Fatima (Portogallo), 11 marzo 1995. Cenacolo coi sacerdoti e fedeli del M.S.M. del Portogallo. Il mio segreto.
Don Stefano Gobbi
«In questo mio venerato Santuario tutti vi accolgo, miei prediletti e figli a Me consacrati, per racchiudervi nel sicuro rifugio del mio Cuore Immacolato.
- Qui Io sono apparsa come la Donna vestita di sole, per indicarvi il cammino da percorrere, in questo vostro secolo, così insidiato e posseduto dallo Spirito del male.
- Qui Io sono venuta dal cielo per offrirvi il rifugio, in cui ripararvi, nel momento della grande lotta fra Me ed il mio Avversario e nelle ore dolorose della grande tribolazione e del castigo.
- Qui Io ho fatto sorgere il Movimento Sacerdotale Mariano e, per mezzo di questo piccolo figlio, che ho portato in ogni parte del mondo, in questi anni, mi sono formata la schiera, pronta ormai alla battaglia ed alla mia più grande vittoria.
- Qui vi voglio spiritualmente uniti a questo mio figlio, oggi in cui viene fatto un grande Cenacolo del mio Movimento, davanti alla Immagine della vostra Mamma Celeste, posta nello stesso luogo in cui sono apparsa ai tre bambini Giacinta, Francesco e Lucia.
- Qui vi raccolgo tutti attorno a Me e vi manifesto la mia compiacenza, per il modo con cui avete accolto l'invito ad aderire al Movimento Sacerdotale Mariano, a consacrarvi al mio Cuore Immacolato ed a diffondere ovunque i Cenacoli di preghiera fra i sacerdoti, i bambini, i giovani e nelle famiglie.
Vi voglio spiritualmente Qui con Me, perché ormai entrate nell'ultimo periodo di tempo di questo vostro secolo, in cui gli avvenimenti che vi ho predetto avranno il loro pieno compimento. Per questo oggi, nello stesso luogo dove sono apparsa, voglio manifestare a voi il mio segreto. Il mio segreto riguarda la Chiesa. Nella Chiesa sarà portata a termine la grande apostasia, che si diffonderà in tutto il mondo; lo scisma verrà compiuto nel generale allontanamento dal Vangelo e dalla vera fede.
In essa entrerà l'uomo iniquo, che si oppone a Cristo, e che porterà al suo interno l'abominio della desolazione, dando così compimento all'orribile sacrilegio, di cui ha parlato il profeta Daniele (Mt. 24,15). Il mio segreto riguarda l'umanità. L'umanità giungerà al culmine della corruzione e della empietà, della ribellione a Dio e della aperta opposizione alla sua Legge di amore. Essa conoscerà l'ora del suo più grande castigo, che vi è già stato predetto dal profeta Zaccaria (Zc. 13, 7-9).
Allora questo luogo apparirà a tutti come segno luminoso della mia presenza materna, nell'ora suprema della vostra grande tribolazione.
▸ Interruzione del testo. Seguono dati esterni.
(** * Snap-URL-API: click ingestion and analytics pipeline

    A shallow embedding of the click model (models/Click.js) and of the
    analytics service (services/analyticsService.js), and the properties
    of the ingestion pipeline, the enrichment resolvers, the aggregation
    queries and the retention sweep proved over it.

    Conventions of the embedding:
    - a JavaScript string is a [string] (a list of 8-bit characters): the
      strings that reach this code are HTTP header values and socket
      addresses, which Node decodes as latin-1;
    - [undefined]/[null] is [None];
    - the MongoDB collections are explicit state: the click collection is a
      list in insertion order, the URL and user collections are finite maps
      keyed by document id;
    - a call that may throw returns an [outcome]; the collections are
      threaded through, so that what was written before a throw stays
      written;
    - whether a store call rejects is not decided by this code: each
      operation takes the failures of the store as an explicit argument. *)

From Stdlib Require Import ZArith NArith QArith Lia Bool Ascii String List.
From stdpp Require Import gmap strings list fin_maps.
Import ListNotations.

Local Open Scope string_scope.
Local Open Scope list_scope.

(** ** JavaScript string primitives used by the service *)

Module JsString.

(** [s.startsWith(p)] *)
Definition startsWith (s p : string) : bool := String.prefix p s.

(** [s.substring(n)] for [n <= s.length]; the whole tail is dropped when
    [s] is shorter. *)
Fixpoint substring_from (n : nat) (s : string) : string :=
  match n, s with
  | O, _ => s
  | S _, EmptyString => EmptyString
  | S n', String _ s' => substring_from n' s'
  end.

(** [s.split(sep)] for a one-character separator: always at least one
    piece. *)
Fixpoint split (sep : ascii) (s : string) : list string :=
  match s with
  | EmptyString => [EmptyString]
  | String c s' =>
      if Ascii.eqb c sep then EmptyString :: split sep s'
      else match split sep s' with
           | [] => [String c EmptyString]
           | p :: ps => String c p :: ps
           end
  end.

(** White space of [String.prototype.trim] among the latin-1 characters:
    TAB, LF, VT, FF, CR, SPACE and NBSP. *)
Definition isWhiteSpace (c : ascii) : bool :=
  let n := nat_of_ascii c in
  ((9 <=? n) && (n <=? 13) || (n =? 32) || (n =? 160))%nat.

Fixpoint trimStart (s : string) : string :=
  match s with
  | EmptyString => EmptyString
  | String c s' => if isWhiteSpace c then trimStart s' else s
  end.

(** Drops trailing white space: a character is kept when it is not white
    space or when something is kept after it. *)
Fixpoint trimEnd (s : string) : string :=
  match s with
  | EmptyString => EmptyString
  | String c s' =>
      match trimEnd s' with
      | EmptyString => if isWhiteSpace c then EmptyString
                       else String c EmptyString
      | r => String c r
      end
  end.

Definition trim (s : string) : string := trimEnd (trimStart s).

(** [\d] without the [u] flag: the ten ASCII digits. *)
Definition isDigit (c : ascii) : bool :=
  let n := nat_of_ascii c in ((48 <=? n) && (n <=? 57))%nat.

Definition digitValue (c : ascii) : N := N.of_nat (nat_of_ascii c - 48).

(** [parseInt(s, 10)] on a string of decimal digits (the only strings it
    is called on here: every part has passed the address pattern).
    [None] is [NaN]. *)
Fixpoint parseDigits (acc : N) (s : string) : N :=
  match s with
  | EmptyString => acc
  | String c s' =>
      if isDigit c then parseDigits (10 * acc + digitValue c)%N s' else acc
  end.

Definition parseInt (s : string) : option N :=
  match s with
  | EmptyString => None
  | String c _ => if isDigit c then Some (parseDigits 0%N s) else None
  end.

(** Canonicalisation of the [i] flag (no [u] flag): a character is
    compared through its upper case, and a character outside ASCII never
    matches an ASCII one, so on the patterns of this file, which are
    ASCII letters, it is ASCII case folding. *)
Definition toLowerAscii (c : ascii) : ascii :=
  let n := nat_of_ascii c in
  if ((65 <=? n) && (n <=? 90))%nat then ascii_of_nat (n + 32) else c.

Fixpoint toLower (s : string) : string :=
  match s with
  | EmptyString => EmptyString
  | String c s' => String (toLowerAscii c) (toLower s')
  end.

(** A falsy string is an absent or an empty one ([Boolean(s)]). *)
Definition truthy (s : option string) : bool :=
  match s with
  | Some (String _ _) => true
  | _ => false
  end.

End JsString.

(** ** The regular expressions of the source

    Each literal is written out as the matcher it denotes.  A bounded
    repetition [c{1,n}] is matched greedily: in every pattern below it is
    followed by a character outside the class [c] (or by the end of the
    input), so giving back a character can never make the rest match. *)

Module Regex.
Import JsString.

(** At most [max] leading characters of the class [p], and the rest. *)
Fixpoint eatWhile (p : ascii -> bool) (max : nat) (s : string)
  : nat * string :=
  match max, s with
  | S m, String c r =>
      if p c then let '(k, r') := eatWhile p m r in (S k, r') else (O, s)
  | _, _ => (O, s)
  end.

(** [c{1,max}] *)
Definition eatRange (p : ascii -> bool) (max : nat) (s : string)
  : option string :=
  match eatWhile p max s with
  | (O, _) => None
  | (_, r) => Some r
  end.

(** one literal character *)
Definition eatChar (c : ascii) (s : string) : option string :=
  match s with
  | String a r => if Ascii.eqb a c then Some r else None
  | EmptyString => None
  end.

(** sequencing of two matchers *)
Definition andThen (r : option string) (f : string -> option string)
  : option string :=
  match r with
  | Some s => f s
  | None => None
  end.
Local Infix ">>" := andThen (at level 50, left associativity).

(** [$] (no [m] flag): only the end of the input. *)
Definition atEnd (r : option string) : bool :=
  match r with
  | Some EmptyString => true
  | _ => false
  end.

Definition isHexDigit (c : ascii) : bool :=
  let n := nat_of_ascii c in
  (isDigit c || (65 <=? n) && (n <=? 70) || (97 <=? n) && (n <=? 102))%nat.

(** [/^(\d{1,3}\.){3}\d{1,3}$/] *)
Definition ipv4Regex (s : string) : bool :=
  let group (r : string) : option string := eatRange isDigit 3 r >> eatChar "."%char in
  atEnd (Some s >> group >> group >> group >> eatRange isDigit 3).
Da Qui la mia luce si diffonderà in ogni parte del mondo e da questa fonte sgorgherà l'acqua della divina misericordia, che scenderà ad irrorare l'aridità di un mondo, ridotto ormai ad un immenso deserto. Ed in questa mia straordinaria opera di amore e di salvezza, apparirà a tutti il trionfo del Cuore Immacolato di Colei, che viene invocata come la Madre della misericordia».